- _YOUR TASK_
A complete answer lists every line of the entries below where the string "mbind" appears.

- _DATA IN THIS EXERCISE_

(** X16. The reply of [RefreshToken] and the rotation queue go together. A
    call that returns a token pair found room in the queue and added to
    its end exactly one request: from the key of the request to the
    refresh token of the reply, for a session that expires when the reply
    says. Every other call that returns leaves the queue as it was. The
    capacity of the queue never changes. *)
Theorem refresh_token_reply_matches_queue
    (key : string) (p p' : @process S) (r : error + TokenResponse) :
  RefreshToken key p = Ret r p' →
  let queue := tokenUpdateChan (server p) in
  let queue' := tokenUpdateChan (server p') in
  chan.cap queue' = chan.cap queue
  ∧ match r with
    | inr (Response_Token data) =>
        (length (chan.buf queue) < chan.cap queue)%nat
        ∧ ∃ newInfo,
            chan.buf queue'
            = (chan.buf queue
                 ++ [{| oldToken := key;
                        newToken := authenticate_proto.RefreshToken data;
                        info := newInfo |}])%list
            ∧ ExpiresAt newInfo = authenticate_proto.ExpiresAt data
    | _ => chan.buf queue' = chan.buf queue
    end.
Proof.
  intros Hrun. apply RefreshToken_inv in Hrun as [_ Hcases]. simpl.
  destruct Hcases
    as [(_ & -> & [-> | ->])
       | [(err & _ & -> & ->)
         | [(session & w1 & result & _ & _ & -> & ->)
           | (session & _ & [(-> & [[err ->] | [-> | ->]])
                            | (data & newInfo & -> & Hsend & Hexp & _)])]]];
    try done.
  apply chan_send_inv in Hsend as (Hroom & Hbuf & Hcap). eauto.
Qed.

(** X17. A get that fails is answered as an invalid token, whatever its
    error: when a call of [RefreshToken] with a key that is not empty
    passes the rate limiter and the storage fails to return a record, for
    a missing key or for an outage alike, the reply is the error
    [invalid refresh token]; the error of the storage is dropped, the
    clock and the entropy source are not read again and nothing is
    queued. *)
Theorem refresh_storage_failure_is_invalid_token
    (key : string) (err : error) (s1 : S) (p : @process S) :
  let e := world p in
  let verdict :=
    RateLimiter.Allow (env.clock e (env.tick e)) key (rateLimiter (server p)) in
  verdict.1 = true →
  key ≠ "" →
  GetTokenInfo key (tokenStorage (server p)) = (inl err, s1) →
  RefreshToken key p
  = Ret (inr (Response_Error "invalid refresh token"))
      {| server := {| tokenStorage := s1;
                      tokenUpdateChan := tokenUpdateChan (server p);
                      rateLimiter := verdict.2 |};
         world := env.next e |}.
Proof.
  intros e verdict Hallow Hkey Hget.
  unfold RefreshToken, mbind at 1, M_bind at 1.
  rewrite rateLimiter_Allow_run. fold e verdict. rewrite Hallow. simpl.
  apply String.eqb_neq in Hkey. rewrite Hkey.
  unfold mbind, M_bind, on_storage. simpl. by rewrite Hget.
Qed.

End refresh_queue.

Section refresh_queue_witness.
Import AuthServer.
Import (hints) InMemoryTokenStorage unreliable.

Lemma refresh_token_reply_matches_queue_witness :
  let session := mkTokenInfo "+7900" "+7900" 0 scenario.day false None in
  let store :=
    (InMemoryTokenStorage.StoreRefreshToken "K" session
       InMemoryTokenStorage.New).2 in
  let p : @process InMemoryTokenStorage.t := {|
    server := NewAuthServer store; world := scenario.quiet 1000 |} in
  ∃ r p' data,
    RefreshToken "K" p = Ret r p'
    ∧ r = inr (Response_Token data)
    ∧ oldToken <$> chan.buf (tokenUpdateChan (server p')) = ["K"]
    ∧ newToken <$> chan.buf (tokenUpdateChan (server p'))
      = [authenticate_proto.RefreshToken data].
Proof.
  intros session store p.
  assert (Hreply : is_Some (result (RefreshToken "K" p)
                              ≫= λ r, match r with
                                       | inr (Response_Token data) => Some data
                                       | _ => None
                                       end)).
  { vm_compute. eauto. }
  destruct (RefreshToken "K" p) as [r p'|] eqn:Hrun;
    [| by destruct Hreply].
  destruct r as [| [| data]]; try by destruct Hreply.
  eexists _, p', data. split; [done |]. split; [done |].
  destruct (refresh_token_reply_matches_queue "K" p p' _ Hrun)
    as (_ & _ & newInfo & -> & _).
  split; reflexivity.
Defined.

Lemma refresh_storage_failure_is_invalid_token_witness :
  let session := mkTokenInfo "+7900" "+7900" 0 scenario.day false None in
  let store :=
    (InMemoryTokenStorage.StoreRefreshToken "K" session
       InMemoryTokenStorage.New).2 in
  let s := {| unreliable.store := store; unreliable.faults := [true] |} in
  let p : @process unreliable.t := {|
    server := NewAuthServer s; world := scenario.quiet 1000 |} in
  InMemoryTokenStorage.tokens store !! "K" = Some session
  ∧ result (RefreshToken "K" p)
    = Some (inr (Response_Error "invalid refresh token")).
Proof.
  intros session store s p. split; [vm_compute; reflexivity |].
  rewrite (refresh_storage_failure_is_invalid_token "K" unreliable.down
             {| unreliable.store := store; unreliable.faults := [] |} p).
  - reflexivity.
  - vm_compute. reflexivity.
  - vm_compute. discriminate.
  - reflexivity.
Defined.

End refresh_queue_witness.

(** ** Opening a session: SignUp, SignIn and OAuth2Callback *)

Section session_outcomes.
Import AuthServer.
Context {S : Type} `{TokenStorage S}.

(** How a call of [SignIn] returns: after one put of a password-based
    session, under the token of the second reading of the entropy
    source. *)
Lemma SignIn_inv PhoneNumber PasswordHash (p p' : @process S) r :
  SignIn PhoneNumber PasswordHash p = Ret r p' →
  let e := world p in
  let i := env.tick e in
  let tokenInfo := {|
    UserID := PhoneNumber;
    PhoneNumber := PhoneNumber;
    CreatedAt := env.clock e (2 + i);
    ExpiresAt := time.Add (env.clock e (3 + i)) (30 * 24 * time.Hour);
    IsYandexUser := false;
    YandexToken := None |} in
  ∃ result,
    StoreRefreshToken (drawn e (1 + i)) tokenInfo (tokenStorage (server p))
    = (result, tokenStorage (server p'))
    ∧ tokenUpdateChan (server p') = tokenUpdateChan (server p)
    ∧ rateLimiter (server p') = rateLimiter (server p)
    ∧ r = match result with
          | Some _ => inr (Response_Error "failed to store refresh token")
          | None =>
              inr (Response_Token {|
                authenticate_proto.AuthToken := drawn e i;
                authenticate_proto.RefreshToken := drawn e (1 + i);
                authenticate_proto.ExpiresAt :=
                  time.Add (env.clock e (4 + i)) (24 * time.Hour) |})
          end.
Proof.
  unfold SignIn. run_M. simpl.
  destruct (generate_auth_token _ _ _) as [a e1|] eqn:Hauth; [| done]. simpl.
  destruct (generate_refresh_token e1) as [t e2|] eqn:Href; [| done]. simpl.
  apply generate_auth_token_inv in Hauth as [-> ->].
  apply generate_refresh_token_inv in Href as [-> ->]. simpl.
  destruct (StoreRefreshToken _ _ _) as [[err|] s1] eqn:Hput; simpl;
    intros [= <- <-]; simpl; eexists; (split; [reflexivity |]); done.
Qed.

- _OUTPUT BELOW_
  unfold RefreshToken, mbind at 1, M_bind at 1.
  unfold mbind, M_bind, on_storage. simpl. by rewrite Hget.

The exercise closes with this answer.